[What you should do]:
Copy nothing but the lines below running from the line containing "let f := draw_legend" through the line containing "else Framebuffer.mkCell (glyph", both end lines included.

[Given data]:
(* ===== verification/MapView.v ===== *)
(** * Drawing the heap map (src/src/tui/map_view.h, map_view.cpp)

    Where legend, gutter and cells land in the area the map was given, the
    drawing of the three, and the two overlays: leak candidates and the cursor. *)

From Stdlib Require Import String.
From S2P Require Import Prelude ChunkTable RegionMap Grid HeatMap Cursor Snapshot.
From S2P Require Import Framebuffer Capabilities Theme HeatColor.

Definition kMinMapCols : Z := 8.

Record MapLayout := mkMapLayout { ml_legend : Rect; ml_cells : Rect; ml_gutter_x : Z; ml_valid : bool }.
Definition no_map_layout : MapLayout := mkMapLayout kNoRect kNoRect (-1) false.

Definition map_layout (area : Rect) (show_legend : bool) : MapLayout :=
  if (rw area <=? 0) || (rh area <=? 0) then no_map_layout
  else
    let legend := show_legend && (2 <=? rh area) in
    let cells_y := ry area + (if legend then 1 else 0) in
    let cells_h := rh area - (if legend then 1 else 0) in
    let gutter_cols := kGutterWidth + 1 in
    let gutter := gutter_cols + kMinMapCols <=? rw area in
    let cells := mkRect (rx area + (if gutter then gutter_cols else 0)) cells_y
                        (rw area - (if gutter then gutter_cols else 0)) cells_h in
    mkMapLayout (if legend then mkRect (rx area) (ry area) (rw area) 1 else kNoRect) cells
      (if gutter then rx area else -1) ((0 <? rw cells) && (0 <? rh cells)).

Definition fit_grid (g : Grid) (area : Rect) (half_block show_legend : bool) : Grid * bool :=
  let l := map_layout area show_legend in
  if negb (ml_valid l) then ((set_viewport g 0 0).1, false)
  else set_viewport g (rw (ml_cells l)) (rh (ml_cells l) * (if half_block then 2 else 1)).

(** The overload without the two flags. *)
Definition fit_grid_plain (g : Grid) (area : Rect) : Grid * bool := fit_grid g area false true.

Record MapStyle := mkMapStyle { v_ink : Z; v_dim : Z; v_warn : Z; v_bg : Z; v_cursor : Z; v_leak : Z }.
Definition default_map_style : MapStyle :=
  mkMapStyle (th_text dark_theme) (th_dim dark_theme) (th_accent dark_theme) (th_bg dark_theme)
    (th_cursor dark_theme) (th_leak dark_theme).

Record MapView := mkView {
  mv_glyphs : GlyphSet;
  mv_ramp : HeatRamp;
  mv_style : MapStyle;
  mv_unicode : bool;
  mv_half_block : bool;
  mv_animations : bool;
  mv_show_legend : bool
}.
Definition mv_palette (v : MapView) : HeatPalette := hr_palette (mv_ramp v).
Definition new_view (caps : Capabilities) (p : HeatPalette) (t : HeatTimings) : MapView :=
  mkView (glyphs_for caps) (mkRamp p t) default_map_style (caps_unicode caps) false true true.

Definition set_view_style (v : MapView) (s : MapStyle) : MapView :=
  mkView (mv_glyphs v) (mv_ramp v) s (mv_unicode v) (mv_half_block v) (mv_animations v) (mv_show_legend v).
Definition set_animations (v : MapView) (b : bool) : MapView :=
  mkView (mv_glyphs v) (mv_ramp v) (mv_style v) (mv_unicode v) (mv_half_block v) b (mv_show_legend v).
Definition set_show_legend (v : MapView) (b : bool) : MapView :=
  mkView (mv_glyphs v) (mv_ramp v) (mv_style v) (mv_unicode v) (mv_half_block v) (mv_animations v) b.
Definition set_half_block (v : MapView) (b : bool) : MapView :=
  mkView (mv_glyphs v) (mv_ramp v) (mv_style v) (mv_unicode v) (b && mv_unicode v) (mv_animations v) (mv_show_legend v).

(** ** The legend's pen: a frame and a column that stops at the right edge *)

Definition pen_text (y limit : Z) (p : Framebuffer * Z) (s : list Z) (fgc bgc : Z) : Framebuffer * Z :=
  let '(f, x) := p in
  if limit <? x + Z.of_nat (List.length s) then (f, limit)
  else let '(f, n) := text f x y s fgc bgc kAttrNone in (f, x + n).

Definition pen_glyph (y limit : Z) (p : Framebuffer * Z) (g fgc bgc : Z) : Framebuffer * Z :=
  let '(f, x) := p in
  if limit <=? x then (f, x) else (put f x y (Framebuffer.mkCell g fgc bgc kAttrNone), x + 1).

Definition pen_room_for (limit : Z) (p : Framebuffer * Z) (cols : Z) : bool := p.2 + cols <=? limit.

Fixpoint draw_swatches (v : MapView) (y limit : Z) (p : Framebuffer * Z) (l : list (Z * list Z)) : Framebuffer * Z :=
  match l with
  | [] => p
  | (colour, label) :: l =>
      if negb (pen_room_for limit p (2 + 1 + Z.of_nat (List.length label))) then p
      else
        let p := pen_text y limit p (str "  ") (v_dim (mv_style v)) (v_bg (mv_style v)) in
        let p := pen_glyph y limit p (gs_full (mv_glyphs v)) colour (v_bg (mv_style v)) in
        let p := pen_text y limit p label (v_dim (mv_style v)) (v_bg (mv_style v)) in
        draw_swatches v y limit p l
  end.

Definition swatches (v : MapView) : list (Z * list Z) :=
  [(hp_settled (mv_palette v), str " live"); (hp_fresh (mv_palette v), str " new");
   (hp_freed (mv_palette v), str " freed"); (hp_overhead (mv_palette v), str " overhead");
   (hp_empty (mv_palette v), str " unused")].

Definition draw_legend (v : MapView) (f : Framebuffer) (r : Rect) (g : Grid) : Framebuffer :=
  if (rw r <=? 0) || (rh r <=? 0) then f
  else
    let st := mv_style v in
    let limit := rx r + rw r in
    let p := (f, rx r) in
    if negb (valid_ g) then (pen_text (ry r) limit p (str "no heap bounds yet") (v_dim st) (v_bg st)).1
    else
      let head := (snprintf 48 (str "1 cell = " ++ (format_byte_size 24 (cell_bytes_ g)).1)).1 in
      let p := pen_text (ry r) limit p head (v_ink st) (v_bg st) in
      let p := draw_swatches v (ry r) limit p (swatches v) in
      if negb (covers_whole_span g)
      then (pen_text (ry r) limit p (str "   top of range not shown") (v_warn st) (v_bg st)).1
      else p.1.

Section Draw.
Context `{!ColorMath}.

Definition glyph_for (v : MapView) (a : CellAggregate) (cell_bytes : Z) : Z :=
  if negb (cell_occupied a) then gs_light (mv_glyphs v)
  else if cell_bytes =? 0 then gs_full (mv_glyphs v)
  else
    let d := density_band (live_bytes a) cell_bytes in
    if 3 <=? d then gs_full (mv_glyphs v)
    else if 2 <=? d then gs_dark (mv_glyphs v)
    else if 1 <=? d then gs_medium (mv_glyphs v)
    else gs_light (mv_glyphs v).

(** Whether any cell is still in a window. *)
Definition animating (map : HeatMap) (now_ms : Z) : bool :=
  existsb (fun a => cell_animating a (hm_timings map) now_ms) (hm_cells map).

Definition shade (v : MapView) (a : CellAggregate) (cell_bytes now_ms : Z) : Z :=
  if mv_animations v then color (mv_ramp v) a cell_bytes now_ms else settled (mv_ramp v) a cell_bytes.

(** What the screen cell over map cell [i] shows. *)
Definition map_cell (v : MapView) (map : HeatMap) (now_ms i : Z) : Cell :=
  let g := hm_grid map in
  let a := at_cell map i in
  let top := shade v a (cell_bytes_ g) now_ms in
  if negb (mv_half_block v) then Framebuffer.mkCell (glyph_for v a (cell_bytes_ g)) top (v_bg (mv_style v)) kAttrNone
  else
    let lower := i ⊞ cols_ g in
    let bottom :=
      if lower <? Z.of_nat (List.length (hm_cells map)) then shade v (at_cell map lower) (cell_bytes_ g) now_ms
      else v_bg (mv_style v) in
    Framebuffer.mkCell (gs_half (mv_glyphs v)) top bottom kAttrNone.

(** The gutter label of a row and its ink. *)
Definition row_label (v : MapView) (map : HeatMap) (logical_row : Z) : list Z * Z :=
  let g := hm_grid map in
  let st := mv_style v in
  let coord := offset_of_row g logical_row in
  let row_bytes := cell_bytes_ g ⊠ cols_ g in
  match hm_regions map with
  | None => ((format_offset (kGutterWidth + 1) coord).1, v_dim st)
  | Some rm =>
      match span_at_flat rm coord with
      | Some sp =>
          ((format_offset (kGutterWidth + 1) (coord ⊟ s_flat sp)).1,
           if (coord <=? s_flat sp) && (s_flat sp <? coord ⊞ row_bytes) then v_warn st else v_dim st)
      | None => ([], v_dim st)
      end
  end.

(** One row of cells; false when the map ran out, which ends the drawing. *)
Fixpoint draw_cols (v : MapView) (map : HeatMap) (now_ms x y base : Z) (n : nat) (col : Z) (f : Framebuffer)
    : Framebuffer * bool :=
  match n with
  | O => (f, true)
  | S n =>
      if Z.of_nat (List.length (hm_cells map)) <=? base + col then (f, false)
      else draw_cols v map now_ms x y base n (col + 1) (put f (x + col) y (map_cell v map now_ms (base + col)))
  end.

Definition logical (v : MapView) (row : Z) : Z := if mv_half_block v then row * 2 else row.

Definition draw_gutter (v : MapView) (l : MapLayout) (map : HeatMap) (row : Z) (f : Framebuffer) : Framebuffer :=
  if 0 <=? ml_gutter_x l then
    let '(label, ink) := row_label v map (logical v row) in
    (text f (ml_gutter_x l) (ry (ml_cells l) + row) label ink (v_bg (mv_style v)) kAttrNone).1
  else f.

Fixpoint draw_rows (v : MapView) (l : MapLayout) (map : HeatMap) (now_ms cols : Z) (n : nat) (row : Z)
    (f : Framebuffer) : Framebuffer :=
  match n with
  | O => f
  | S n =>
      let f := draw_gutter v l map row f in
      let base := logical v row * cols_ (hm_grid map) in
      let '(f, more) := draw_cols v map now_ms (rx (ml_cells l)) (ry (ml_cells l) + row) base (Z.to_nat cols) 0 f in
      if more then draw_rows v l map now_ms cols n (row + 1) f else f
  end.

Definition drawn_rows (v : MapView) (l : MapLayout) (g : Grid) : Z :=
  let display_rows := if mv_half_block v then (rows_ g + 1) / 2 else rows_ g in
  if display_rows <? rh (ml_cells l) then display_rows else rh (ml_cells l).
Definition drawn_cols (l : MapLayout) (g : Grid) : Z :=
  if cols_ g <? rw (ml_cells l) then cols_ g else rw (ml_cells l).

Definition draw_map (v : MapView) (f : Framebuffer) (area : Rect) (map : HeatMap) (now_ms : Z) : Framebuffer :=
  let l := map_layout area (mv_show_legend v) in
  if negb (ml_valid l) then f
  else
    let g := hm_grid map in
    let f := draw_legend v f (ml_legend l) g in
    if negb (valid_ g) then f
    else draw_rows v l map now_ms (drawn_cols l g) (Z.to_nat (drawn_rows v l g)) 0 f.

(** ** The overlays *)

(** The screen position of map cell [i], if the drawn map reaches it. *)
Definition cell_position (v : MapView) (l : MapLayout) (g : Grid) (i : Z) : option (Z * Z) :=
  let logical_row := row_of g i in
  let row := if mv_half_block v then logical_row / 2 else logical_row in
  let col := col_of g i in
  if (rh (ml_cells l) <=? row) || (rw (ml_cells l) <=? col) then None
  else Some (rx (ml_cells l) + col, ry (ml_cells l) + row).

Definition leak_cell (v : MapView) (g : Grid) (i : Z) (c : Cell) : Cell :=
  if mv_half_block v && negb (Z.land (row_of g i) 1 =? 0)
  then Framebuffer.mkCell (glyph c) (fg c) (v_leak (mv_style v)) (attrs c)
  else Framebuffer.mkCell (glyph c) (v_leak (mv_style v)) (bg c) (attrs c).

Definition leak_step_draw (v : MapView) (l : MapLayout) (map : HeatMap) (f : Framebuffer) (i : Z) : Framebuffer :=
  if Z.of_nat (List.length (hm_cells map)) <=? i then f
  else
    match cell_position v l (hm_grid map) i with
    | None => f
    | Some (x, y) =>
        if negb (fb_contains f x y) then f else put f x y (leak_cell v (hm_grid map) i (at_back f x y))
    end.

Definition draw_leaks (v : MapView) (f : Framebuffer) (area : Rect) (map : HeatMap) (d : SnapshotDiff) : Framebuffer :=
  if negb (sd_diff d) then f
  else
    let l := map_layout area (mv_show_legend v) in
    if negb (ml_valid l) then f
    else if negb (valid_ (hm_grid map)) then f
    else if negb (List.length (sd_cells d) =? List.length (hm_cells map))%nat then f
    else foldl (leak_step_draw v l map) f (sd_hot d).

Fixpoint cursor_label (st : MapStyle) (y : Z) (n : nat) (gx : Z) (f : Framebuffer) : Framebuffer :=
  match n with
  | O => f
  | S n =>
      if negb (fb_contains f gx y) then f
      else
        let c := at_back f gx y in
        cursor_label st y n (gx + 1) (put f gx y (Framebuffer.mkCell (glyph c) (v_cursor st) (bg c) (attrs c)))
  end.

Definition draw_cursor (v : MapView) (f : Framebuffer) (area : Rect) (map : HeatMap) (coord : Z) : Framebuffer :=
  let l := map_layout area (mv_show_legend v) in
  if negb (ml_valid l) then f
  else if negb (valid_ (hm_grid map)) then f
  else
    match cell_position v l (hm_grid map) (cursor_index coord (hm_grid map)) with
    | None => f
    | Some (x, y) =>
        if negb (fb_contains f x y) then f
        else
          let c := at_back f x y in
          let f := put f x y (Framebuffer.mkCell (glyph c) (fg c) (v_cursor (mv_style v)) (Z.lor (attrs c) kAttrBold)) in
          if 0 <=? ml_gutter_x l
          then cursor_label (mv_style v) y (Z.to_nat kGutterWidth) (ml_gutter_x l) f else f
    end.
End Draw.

* * *

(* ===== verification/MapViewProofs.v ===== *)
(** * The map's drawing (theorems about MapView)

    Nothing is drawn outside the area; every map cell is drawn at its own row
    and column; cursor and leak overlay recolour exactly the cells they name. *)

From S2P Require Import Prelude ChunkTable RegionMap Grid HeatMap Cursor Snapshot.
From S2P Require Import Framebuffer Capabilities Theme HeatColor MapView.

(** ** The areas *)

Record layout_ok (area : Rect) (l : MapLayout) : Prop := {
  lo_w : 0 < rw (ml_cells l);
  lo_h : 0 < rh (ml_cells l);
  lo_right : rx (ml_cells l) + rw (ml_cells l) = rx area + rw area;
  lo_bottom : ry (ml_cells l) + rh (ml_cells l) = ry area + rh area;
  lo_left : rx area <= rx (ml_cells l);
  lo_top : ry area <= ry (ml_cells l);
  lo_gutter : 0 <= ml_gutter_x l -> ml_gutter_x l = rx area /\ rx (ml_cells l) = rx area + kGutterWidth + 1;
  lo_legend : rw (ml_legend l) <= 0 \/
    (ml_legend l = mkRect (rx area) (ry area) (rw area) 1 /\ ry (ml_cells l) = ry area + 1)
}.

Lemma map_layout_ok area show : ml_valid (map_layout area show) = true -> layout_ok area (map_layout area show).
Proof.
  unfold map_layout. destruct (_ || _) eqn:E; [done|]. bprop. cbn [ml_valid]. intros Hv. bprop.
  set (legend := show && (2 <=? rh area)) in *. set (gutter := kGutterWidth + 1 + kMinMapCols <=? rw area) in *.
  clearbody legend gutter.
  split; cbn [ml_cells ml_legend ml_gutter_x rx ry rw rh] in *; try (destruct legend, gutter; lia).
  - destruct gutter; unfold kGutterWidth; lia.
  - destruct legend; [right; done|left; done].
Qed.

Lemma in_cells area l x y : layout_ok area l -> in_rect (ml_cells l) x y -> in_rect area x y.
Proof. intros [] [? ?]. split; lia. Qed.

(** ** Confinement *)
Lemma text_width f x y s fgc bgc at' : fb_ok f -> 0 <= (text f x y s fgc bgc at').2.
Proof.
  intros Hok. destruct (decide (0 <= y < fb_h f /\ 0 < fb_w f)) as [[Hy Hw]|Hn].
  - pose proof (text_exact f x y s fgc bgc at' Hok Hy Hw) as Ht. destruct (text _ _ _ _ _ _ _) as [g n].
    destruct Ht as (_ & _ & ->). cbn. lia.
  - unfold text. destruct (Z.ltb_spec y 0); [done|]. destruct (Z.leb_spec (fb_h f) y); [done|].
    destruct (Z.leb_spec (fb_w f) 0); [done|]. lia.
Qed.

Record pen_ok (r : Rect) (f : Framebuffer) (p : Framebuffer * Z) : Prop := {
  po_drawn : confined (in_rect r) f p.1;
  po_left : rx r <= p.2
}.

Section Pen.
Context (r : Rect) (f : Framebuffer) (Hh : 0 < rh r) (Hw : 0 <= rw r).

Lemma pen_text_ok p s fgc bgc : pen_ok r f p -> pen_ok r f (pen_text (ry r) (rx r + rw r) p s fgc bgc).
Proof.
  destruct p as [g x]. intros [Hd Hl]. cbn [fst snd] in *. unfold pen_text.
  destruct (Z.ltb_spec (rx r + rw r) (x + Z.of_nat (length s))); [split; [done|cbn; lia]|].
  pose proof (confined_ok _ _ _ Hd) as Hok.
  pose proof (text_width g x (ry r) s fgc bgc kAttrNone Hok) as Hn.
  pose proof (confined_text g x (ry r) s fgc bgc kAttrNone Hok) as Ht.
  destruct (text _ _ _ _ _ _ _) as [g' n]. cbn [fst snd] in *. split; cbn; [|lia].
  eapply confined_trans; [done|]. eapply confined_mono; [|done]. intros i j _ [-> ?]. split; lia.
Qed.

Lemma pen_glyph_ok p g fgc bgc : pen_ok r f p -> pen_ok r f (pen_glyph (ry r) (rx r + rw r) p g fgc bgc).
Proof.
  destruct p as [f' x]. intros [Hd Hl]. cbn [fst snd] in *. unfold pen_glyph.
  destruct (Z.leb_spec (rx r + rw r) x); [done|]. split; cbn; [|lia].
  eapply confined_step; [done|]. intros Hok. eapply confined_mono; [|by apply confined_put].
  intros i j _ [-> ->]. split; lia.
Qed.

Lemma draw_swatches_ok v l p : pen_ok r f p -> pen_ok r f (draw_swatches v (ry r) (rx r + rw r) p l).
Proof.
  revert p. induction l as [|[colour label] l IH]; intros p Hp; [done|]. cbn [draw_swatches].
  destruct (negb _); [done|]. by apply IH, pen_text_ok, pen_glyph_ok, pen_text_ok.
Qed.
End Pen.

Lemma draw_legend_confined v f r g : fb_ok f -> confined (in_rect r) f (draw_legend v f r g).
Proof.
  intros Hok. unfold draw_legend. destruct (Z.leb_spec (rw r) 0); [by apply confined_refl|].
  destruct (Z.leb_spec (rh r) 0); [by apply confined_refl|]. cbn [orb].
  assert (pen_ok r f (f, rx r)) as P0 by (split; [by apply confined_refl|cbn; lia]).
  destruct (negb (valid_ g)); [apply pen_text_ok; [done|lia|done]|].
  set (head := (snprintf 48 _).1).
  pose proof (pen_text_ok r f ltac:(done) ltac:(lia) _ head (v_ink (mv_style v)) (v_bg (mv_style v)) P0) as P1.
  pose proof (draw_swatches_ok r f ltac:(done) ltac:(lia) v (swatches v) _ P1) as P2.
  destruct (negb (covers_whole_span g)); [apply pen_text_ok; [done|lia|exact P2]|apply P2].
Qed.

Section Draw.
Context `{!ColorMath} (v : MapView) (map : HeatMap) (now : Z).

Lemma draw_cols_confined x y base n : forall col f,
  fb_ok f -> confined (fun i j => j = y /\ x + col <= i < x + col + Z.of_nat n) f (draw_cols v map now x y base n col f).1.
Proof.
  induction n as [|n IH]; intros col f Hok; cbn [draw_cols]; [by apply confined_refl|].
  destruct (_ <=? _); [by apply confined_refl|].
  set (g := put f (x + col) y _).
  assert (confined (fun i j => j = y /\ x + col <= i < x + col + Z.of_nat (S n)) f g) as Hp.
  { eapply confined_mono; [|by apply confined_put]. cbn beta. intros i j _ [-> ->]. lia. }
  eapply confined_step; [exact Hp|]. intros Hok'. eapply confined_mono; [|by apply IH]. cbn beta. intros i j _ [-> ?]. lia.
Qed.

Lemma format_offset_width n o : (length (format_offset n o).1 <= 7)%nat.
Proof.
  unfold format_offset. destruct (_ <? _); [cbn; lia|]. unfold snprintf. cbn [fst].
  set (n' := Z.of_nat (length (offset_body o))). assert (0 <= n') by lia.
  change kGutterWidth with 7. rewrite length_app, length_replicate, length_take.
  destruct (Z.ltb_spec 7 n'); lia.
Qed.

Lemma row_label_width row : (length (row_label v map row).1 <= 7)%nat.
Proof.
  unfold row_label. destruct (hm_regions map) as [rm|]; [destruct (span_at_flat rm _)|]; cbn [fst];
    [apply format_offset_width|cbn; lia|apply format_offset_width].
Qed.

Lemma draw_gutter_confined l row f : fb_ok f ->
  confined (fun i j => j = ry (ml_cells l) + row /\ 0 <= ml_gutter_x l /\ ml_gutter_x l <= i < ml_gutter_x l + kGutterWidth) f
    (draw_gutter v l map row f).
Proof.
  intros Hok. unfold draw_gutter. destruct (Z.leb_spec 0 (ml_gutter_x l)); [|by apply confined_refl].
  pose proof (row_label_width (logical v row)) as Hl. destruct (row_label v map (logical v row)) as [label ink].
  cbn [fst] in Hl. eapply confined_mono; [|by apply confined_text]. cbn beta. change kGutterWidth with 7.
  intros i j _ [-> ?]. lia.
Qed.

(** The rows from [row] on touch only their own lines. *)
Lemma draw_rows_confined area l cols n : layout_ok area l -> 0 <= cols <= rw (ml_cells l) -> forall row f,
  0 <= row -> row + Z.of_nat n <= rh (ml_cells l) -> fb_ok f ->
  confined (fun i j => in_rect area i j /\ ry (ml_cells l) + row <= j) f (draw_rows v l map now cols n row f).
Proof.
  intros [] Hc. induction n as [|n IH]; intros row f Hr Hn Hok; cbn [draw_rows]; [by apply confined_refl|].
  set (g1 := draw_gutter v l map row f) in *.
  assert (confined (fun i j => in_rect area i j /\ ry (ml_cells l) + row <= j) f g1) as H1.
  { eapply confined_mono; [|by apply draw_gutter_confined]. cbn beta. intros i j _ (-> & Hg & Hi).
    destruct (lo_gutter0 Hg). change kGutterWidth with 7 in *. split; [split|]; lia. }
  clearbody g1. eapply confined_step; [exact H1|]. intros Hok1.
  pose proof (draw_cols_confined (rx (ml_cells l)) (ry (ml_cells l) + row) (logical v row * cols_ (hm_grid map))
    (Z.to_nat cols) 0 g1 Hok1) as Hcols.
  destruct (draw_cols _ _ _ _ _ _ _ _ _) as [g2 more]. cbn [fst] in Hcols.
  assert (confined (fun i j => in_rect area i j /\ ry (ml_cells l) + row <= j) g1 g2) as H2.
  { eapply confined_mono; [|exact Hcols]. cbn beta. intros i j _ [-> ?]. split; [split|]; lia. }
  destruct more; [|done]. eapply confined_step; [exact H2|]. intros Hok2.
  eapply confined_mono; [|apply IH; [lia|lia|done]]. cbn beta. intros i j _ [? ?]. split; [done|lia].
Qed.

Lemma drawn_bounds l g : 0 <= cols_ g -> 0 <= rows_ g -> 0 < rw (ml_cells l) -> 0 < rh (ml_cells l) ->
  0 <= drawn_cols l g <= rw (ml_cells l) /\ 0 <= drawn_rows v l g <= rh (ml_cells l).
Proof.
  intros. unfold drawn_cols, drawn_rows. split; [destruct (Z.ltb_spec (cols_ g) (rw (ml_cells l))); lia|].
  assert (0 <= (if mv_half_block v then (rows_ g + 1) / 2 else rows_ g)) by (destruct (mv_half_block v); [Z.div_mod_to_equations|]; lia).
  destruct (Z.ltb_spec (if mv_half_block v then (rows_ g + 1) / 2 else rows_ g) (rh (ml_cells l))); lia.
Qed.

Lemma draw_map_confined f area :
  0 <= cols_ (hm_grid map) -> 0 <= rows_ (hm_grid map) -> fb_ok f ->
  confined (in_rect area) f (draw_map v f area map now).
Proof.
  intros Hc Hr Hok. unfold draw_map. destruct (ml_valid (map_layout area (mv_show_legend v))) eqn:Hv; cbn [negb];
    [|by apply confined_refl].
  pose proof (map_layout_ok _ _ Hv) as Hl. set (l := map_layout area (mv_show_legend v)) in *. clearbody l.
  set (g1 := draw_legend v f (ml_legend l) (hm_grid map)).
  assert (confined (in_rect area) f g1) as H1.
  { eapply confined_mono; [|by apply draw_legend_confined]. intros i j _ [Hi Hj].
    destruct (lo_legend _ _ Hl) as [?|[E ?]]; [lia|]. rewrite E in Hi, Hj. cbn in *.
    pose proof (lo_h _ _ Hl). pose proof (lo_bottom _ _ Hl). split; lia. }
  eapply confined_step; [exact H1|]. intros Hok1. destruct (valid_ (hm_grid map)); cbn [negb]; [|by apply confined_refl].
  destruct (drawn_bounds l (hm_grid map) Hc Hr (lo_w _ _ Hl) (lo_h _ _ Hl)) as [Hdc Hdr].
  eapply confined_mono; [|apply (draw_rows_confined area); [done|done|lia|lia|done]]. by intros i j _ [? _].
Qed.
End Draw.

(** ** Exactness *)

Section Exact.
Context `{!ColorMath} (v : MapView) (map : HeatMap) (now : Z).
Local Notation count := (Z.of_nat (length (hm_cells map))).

[Exercise result]:
    let f := draw_legend v f (ml_legend l) g in
    if negb (valid_ g) then f
    else draw_rows v l map now_ms (drawn_cols l g) (Z.to_nat (drawn_rows v l g)) 0 f.

(** ** The overlays *)

(** The screen position of map cell [i], if the drawn map reaches it. *)
Definition cell_position (v : MapView) (l : MapLayout) (g : Grid) (i : Z) : option (Z * Z) :=
  let logical_row := row_of g i in
  let row := if mv_half_block v then logical_row / 2 else logical_row in
  let col := col_of g i in
  if (rh (ml_cells l) <=? row) || (rw (ml_cells l) <=? col) then None
  else Some (rx (ml_cells l) + col, ry (ml_cells l) + row).

Definition leak_cell (v : MapView) (g : Grid) (i : Z) (c : Cell) : Cell :=
  if mv_half_block v && negb (Z.land (row_of g i) 1 =? 0)
  then Framebuffer.mkCell (glyph c) (fg c) (v_leak (mv_style v)) (attrs c)
  else Framebuffer.mkCell (glyph c) (v_leak (mv_style v)) (bg c) (attrs c).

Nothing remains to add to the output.